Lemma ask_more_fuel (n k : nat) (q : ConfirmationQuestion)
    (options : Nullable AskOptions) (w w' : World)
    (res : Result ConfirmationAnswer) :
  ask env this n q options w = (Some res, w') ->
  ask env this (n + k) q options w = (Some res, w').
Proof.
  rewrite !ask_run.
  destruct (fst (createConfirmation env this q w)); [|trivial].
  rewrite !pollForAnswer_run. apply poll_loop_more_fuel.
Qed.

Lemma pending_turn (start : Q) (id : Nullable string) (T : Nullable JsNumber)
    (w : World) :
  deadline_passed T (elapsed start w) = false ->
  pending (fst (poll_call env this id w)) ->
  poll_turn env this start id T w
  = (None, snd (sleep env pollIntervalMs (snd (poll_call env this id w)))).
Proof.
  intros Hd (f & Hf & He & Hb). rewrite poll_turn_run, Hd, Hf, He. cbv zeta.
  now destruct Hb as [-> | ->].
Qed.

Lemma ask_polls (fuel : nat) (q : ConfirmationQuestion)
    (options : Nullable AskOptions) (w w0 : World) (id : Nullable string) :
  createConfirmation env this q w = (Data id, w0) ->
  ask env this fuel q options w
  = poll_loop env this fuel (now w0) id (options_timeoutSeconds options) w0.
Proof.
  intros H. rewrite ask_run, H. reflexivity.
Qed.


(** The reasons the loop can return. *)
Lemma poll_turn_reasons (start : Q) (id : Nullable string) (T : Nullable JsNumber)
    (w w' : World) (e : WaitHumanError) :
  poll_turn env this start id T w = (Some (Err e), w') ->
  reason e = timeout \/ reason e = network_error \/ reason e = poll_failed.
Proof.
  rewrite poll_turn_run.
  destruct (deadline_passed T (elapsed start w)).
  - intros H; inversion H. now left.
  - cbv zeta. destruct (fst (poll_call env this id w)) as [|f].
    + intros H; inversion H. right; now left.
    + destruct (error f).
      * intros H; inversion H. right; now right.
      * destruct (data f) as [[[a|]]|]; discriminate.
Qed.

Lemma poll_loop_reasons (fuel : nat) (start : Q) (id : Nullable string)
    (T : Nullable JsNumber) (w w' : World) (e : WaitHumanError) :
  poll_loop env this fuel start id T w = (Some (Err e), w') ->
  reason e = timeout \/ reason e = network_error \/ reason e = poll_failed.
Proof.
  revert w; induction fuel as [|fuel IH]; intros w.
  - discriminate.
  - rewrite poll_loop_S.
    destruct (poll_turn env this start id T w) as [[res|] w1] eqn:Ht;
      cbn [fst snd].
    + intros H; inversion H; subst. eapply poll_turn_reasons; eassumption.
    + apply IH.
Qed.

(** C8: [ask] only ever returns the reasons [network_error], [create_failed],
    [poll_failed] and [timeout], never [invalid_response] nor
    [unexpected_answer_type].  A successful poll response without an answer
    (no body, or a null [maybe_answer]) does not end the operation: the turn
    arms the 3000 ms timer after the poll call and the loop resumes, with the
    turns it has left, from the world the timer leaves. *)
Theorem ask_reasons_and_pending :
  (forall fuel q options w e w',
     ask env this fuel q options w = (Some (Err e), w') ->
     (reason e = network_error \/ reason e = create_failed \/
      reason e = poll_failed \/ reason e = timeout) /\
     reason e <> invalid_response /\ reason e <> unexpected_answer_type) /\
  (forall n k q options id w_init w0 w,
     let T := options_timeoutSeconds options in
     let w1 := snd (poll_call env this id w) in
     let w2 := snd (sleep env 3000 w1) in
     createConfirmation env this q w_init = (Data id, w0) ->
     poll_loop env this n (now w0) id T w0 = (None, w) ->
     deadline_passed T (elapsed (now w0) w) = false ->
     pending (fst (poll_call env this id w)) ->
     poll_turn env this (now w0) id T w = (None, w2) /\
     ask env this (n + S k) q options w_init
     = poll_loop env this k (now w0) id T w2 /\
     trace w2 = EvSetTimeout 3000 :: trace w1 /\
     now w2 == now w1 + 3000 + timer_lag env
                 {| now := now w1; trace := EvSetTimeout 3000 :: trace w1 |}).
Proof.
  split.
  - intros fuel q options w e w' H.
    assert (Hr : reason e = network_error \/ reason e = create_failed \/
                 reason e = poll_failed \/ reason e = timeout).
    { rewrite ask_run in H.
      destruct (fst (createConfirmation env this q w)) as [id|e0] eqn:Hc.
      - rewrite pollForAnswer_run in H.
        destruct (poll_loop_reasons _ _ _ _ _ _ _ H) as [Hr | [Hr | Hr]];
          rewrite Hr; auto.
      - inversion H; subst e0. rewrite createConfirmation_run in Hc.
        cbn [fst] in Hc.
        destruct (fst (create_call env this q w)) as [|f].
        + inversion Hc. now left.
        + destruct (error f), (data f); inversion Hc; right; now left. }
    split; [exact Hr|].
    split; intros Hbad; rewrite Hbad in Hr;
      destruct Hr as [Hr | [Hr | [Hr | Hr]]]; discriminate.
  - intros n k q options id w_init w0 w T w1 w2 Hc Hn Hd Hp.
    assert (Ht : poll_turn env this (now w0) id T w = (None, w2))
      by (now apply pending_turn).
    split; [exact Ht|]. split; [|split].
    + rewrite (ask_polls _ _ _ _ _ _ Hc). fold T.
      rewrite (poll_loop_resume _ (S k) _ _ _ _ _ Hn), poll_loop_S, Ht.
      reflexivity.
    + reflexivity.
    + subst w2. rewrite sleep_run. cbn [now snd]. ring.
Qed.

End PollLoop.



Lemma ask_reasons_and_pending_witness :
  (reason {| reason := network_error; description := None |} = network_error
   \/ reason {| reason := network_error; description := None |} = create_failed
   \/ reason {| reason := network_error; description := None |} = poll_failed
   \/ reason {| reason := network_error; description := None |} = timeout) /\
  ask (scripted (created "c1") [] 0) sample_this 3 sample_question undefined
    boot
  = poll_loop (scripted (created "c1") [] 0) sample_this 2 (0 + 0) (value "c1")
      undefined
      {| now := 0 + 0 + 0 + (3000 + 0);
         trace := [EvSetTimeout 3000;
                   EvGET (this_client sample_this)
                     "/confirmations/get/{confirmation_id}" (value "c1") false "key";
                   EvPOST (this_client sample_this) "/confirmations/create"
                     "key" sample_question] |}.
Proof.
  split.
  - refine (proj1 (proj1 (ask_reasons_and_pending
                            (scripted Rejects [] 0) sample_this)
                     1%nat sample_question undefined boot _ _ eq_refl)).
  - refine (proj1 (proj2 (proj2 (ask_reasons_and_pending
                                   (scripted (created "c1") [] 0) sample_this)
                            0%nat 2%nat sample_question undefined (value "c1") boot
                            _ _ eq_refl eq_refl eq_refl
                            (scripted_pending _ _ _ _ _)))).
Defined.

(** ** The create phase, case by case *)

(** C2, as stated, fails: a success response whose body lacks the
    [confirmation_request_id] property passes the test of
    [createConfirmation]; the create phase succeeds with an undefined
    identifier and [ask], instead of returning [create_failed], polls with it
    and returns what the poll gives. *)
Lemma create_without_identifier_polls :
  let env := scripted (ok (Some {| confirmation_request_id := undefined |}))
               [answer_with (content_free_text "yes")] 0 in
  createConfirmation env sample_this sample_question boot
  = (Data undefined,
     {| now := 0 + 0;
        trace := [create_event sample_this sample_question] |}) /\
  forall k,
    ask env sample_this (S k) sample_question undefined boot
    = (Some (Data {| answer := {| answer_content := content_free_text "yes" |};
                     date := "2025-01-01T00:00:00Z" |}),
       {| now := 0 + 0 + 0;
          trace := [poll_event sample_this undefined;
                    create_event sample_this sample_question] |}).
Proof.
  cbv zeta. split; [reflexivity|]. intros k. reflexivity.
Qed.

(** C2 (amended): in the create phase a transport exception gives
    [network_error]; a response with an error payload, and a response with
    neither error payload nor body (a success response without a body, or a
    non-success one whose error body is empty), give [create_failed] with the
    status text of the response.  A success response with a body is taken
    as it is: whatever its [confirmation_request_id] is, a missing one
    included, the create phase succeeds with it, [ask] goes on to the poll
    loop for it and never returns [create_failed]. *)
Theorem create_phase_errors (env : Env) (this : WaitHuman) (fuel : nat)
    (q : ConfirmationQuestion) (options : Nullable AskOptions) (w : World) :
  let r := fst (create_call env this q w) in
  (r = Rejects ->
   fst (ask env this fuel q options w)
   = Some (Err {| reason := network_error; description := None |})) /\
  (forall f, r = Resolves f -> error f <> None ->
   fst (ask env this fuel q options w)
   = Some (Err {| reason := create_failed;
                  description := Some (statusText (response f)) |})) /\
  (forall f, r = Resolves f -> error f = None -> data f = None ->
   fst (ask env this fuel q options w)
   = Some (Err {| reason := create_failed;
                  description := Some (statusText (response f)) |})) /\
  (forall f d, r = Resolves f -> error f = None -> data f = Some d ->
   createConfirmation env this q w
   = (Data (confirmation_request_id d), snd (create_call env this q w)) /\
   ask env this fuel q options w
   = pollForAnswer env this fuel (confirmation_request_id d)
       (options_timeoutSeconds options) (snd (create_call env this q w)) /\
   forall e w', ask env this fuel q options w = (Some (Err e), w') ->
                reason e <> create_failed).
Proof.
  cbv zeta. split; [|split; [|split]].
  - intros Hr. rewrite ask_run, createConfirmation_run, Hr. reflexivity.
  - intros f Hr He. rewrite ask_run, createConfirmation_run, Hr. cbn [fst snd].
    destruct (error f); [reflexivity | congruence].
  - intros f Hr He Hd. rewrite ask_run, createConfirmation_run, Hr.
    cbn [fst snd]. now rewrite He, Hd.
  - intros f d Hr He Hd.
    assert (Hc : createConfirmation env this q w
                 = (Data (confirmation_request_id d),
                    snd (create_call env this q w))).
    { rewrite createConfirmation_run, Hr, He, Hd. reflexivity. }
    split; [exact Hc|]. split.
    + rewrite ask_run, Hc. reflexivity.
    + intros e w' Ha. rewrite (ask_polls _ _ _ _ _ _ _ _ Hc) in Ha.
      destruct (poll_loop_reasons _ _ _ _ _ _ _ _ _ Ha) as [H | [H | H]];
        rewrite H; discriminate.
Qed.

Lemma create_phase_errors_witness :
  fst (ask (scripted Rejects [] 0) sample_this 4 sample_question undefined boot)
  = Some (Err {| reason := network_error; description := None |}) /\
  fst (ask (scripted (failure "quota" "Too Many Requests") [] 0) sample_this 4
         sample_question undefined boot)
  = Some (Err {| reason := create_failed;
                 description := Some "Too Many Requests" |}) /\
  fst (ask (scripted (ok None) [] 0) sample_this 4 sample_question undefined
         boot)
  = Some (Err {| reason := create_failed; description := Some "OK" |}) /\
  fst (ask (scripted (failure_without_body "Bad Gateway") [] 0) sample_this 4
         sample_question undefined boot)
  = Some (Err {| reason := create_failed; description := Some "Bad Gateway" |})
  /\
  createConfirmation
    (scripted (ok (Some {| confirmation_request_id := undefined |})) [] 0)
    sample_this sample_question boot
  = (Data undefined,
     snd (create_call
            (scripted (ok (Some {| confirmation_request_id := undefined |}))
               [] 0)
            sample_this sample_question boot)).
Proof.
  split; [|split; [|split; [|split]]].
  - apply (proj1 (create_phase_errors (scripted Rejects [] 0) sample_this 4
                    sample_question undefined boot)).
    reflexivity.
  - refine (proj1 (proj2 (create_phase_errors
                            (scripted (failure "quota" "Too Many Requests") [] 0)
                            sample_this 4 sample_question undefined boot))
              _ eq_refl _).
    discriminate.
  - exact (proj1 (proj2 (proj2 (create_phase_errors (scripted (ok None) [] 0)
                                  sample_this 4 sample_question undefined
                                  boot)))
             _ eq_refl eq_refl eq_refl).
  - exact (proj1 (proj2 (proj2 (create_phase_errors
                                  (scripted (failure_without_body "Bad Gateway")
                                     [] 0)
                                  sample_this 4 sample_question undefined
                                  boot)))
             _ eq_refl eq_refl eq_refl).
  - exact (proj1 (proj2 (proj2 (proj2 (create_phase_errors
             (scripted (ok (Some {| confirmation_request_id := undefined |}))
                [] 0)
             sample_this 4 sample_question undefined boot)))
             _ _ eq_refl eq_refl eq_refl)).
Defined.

...

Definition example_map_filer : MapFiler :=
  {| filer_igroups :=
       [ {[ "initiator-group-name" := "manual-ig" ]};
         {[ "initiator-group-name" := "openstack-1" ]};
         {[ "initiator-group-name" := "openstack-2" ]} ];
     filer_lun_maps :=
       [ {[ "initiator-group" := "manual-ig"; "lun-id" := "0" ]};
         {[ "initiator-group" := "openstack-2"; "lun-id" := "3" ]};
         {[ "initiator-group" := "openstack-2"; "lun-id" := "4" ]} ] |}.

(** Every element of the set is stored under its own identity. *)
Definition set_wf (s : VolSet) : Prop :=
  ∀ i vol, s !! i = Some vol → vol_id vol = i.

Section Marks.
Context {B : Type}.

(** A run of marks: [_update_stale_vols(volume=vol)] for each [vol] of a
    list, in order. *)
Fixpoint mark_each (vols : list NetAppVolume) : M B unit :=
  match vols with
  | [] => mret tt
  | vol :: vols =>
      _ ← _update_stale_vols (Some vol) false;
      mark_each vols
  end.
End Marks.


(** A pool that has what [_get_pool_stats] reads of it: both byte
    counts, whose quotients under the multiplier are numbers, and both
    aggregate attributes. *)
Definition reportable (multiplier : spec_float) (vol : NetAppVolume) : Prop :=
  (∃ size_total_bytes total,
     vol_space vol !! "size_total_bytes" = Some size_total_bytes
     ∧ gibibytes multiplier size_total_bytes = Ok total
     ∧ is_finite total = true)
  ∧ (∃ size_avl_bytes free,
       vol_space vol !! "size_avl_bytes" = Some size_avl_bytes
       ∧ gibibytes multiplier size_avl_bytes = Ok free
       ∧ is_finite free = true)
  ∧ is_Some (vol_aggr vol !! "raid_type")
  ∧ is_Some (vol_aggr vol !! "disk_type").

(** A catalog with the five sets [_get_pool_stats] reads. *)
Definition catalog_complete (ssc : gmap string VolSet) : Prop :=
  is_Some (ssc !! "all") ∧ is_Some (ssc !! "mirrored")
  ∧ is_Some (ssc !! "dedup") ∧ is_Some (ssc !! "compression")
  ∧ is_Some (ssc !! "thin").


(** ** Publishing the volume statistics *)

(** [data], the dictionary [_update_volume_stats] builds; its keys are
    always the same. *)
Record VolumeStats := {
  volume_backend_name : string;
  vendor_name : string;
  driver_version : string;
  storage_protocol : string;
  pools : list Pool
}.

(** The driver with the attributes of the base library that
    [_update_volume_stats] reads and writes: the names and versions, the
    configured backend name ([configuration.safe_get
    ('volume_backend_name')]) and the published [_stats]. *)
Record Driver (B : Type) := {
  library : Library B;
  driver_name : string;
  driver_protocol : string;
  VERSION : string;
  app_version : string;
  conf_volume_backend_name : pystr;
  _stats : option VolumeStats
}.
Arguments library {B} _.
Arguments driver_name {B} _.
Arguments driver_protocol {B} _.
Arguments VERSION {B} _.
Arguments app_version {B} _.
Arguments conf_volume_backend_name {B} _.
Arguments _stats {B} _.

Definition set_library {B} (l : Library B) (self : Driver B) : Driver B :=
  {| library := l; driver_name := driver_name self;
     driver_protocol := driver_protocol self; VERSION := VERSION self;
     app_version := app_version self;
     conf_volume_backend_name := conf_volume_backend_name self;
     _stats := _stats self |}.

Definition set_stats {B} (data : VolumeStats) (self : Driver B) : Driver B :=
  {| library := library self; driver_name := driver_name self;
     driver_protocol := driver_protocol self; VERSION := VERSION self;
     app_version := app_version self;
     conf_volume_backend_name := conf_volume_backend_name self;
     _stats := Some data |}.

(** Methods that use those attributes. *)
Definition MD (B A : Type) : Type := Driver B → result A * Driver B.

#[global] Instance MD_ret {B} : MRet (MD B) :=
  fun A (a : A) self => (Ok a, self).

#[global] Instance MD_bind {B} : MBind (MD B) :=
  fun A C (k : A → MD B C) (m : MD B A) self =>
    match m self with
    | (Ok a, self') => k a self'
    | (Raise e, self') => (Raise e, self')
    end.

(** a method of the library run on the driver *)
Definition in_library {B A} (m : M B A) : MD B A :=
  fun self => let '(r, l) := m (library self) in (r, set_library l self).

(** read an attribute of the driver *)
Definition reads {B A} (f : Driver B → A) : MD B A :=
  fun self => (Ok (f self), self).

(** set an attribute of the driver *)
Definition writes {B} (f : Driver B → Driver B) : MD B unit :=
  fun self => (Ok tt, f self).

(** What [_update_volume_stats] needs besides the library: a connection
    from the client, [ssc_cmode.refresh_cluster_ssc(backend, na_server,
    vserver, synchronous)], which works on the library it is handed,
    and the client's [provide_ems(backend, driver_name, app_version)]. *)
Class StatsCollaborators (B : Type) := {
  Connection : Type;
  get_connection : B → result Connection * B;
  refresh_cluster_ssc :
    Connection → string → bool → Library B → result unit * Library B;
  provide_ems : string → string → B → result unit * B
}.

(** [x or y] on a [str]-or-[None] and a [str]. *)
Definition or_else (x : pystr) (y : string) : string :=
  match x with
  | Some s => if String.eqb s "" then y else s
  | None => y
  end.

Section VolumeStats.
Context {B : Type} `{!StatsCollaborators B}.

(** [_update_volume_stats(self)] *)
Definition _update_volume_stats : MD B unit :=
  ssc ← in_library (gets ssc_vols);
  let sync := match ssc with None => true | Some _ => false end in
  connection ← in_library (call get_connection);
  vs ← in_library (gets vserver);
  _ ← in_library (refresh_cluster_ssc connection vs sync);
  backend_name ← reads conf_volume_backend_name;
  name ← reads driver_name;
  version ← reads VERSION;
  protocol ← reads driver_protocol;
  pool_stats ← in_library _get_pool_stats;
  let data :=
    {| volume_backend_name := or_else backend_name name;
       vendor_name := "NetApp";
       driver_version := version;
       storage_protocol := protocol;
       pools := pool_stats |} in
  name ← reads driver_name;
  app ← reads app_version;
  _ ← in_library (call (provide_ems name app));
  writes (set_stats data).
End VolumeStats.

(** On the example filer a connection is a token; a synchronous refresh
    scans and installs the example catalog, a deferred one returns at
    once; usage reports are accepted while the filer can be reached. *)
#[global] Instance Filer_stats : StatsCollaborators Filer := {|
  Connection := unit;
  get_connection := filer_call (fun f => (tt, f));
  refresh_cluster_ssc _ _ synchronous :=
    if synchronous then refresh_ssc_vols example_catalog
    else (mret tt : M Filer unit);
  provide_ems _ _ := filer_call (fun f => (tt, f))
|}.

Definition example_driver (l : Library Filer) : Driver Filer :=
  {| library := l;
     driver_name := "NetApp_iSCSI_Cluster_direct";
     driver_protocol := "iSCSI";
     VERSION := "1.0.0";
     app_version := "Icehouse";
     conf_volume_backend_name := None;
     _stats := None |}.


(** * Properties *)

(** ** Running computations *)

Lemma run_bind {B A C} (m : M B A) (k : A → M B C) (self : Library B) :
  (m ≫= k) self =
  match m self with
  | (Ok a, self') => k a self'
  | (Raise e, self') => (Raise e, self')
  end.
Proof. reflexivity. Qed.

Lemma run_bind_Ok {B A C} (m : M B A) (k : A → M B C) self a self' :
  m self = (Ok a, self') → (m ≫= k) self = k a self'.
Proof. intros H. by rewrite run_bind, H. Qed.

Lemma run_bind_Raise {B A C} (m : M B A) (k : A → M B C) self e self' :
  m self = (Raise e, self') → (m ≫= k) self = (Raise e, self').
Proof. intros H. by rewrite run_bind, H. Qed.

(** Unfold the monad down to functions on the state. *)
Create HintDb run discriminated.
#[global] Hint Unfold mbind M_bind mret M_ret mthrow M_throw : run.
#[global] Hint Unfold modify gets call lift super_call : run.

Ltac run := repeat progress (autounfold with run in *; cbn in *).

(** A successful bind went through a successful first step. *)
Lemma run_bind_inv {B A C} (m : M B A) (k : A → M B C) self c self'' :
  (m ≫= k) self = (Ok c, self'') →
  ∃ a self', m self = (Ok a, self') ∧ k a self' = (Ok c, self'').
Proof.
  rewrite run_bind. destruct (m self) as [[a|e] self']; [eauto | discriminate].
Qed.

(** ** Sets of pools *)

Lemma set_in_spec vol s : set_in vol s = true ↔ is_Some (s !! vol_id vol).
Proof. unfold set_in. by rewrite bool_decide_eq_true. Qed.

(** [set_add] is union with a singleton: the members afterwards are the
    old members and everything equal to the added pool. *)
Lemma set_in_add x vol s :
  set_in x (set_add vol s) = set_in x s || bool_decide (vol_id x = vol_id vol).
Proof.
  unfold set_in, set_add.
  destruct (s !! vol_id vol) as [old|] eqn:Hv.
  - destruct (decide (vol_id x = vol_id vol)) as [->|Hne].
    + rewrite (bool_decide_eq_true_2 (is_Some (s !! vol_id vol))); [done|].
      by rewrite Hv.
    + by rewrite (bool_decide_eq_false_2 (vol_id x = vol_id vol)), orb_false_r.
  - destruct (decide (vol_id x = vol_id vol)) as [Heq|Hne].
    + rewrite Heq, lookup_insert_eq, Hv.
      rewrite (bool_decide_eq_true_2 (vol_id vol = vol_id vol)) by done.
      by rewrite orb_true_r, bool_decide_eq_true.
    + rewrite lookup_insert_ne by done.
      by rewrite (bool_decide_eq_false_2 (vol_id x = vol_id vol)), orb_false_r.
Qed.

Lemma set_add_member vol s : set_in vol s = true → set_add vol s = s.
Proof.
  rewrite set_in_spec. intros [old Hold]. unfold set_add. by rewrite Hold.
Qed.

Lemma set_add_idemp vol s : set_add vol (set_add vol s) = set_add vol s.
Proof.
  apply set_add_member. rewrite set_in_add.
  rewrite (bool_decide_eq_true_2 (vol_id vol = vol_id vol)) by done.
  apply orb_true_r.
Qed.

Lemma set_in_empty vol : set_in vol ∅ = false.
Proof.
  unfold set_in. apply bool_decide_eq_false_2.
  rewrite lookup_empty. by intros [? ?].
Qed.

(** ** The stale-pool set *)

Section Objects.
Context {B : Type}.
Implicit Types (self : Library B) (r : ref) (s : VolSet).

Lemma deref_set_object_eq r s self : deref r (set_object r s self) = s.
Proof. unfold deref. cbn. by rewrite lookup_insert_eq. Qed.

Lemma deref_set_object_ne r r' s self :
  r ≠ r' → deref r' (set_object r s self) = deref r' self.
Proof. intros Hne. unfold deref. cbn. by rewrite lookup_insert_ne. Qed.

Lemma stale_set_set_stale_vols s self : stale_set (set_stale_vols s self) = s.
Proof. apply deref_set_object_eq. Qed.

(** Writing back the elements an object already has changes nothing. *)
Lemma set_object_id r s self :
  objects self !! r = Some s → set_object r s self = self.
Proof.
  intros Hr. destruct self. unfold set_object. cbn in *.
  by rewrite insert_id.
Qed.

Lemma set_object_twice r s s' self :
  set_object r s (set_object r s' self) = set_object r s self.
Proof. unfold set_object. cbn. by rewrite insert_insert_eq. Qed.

HOW TO COMPLETE THIS TASK :: Copy the lines above exactly, beginning at the line that has "Lemma ask_more_fuel (n" and stopping after the line that has "poll_turn env this start id T w = (Some", and omit the rest.

ANSWER TO THIS PROBLEM ::
Lemma ask_more_fuel (n k : nat) (q : ConfirmationQuestion)
    (options : Nullable AskOptions) (w w' : World)
    (res : Result ConfirmationAnswer) :
  ask env this n q options w = (Some res, w') ->
  ask env this (n + k) q options w = (Some res, w').
Proof.
  rewrite !ask_run.
  destruct (fst (createConfirmation env this q w)); [|trivial].
  rewrite !pollForAnswer_run. apply poll_loop_more_fuel.
Qed.

Lemma pending_turn (start : Q) (id : Nullable string) (T : Nullable JsNumber)
    (w : World) :
  deadline_passed T (elapsed start w) = false ->
  pending (fst (poll_call env this id w)) ->
  poll_turn env this start id T w
  = (None, snd (sleep env pollIntervalMs (snd (poll_call env this id w)))).
Proof.
  intros Hd (f & Hf & He & Hb). rewrite poll_turn_run, Hd, Hf, He. cbv zeta.
  now destruct Hb as [-> | ->].
Qed.

Lemma ask_polls (fuel : nat) (q : ConfirmationQuestion)
    (options : Nullable AskOptions) (w w0 : World) (id : Nullable string) :
  createConfirmation env this q w = (Data id, w0) ->
  ask env this fuel q options w
  = poll_loop env this fuel (now w0) id (options_timeoutSeconds options) w0.
Proof.
  intros H. rewrite ask_run, H. reflexivity.
Qed.


(** The reasons the loop can return. *)
Lemma poll_turn_reasons (start : Q) (id : Nullable string) (T : Nullable JsNumber)
    (w w' : World) (e : WaitHumanError) :
  poll_turn env this start id T w = (Some (Err e), w') ->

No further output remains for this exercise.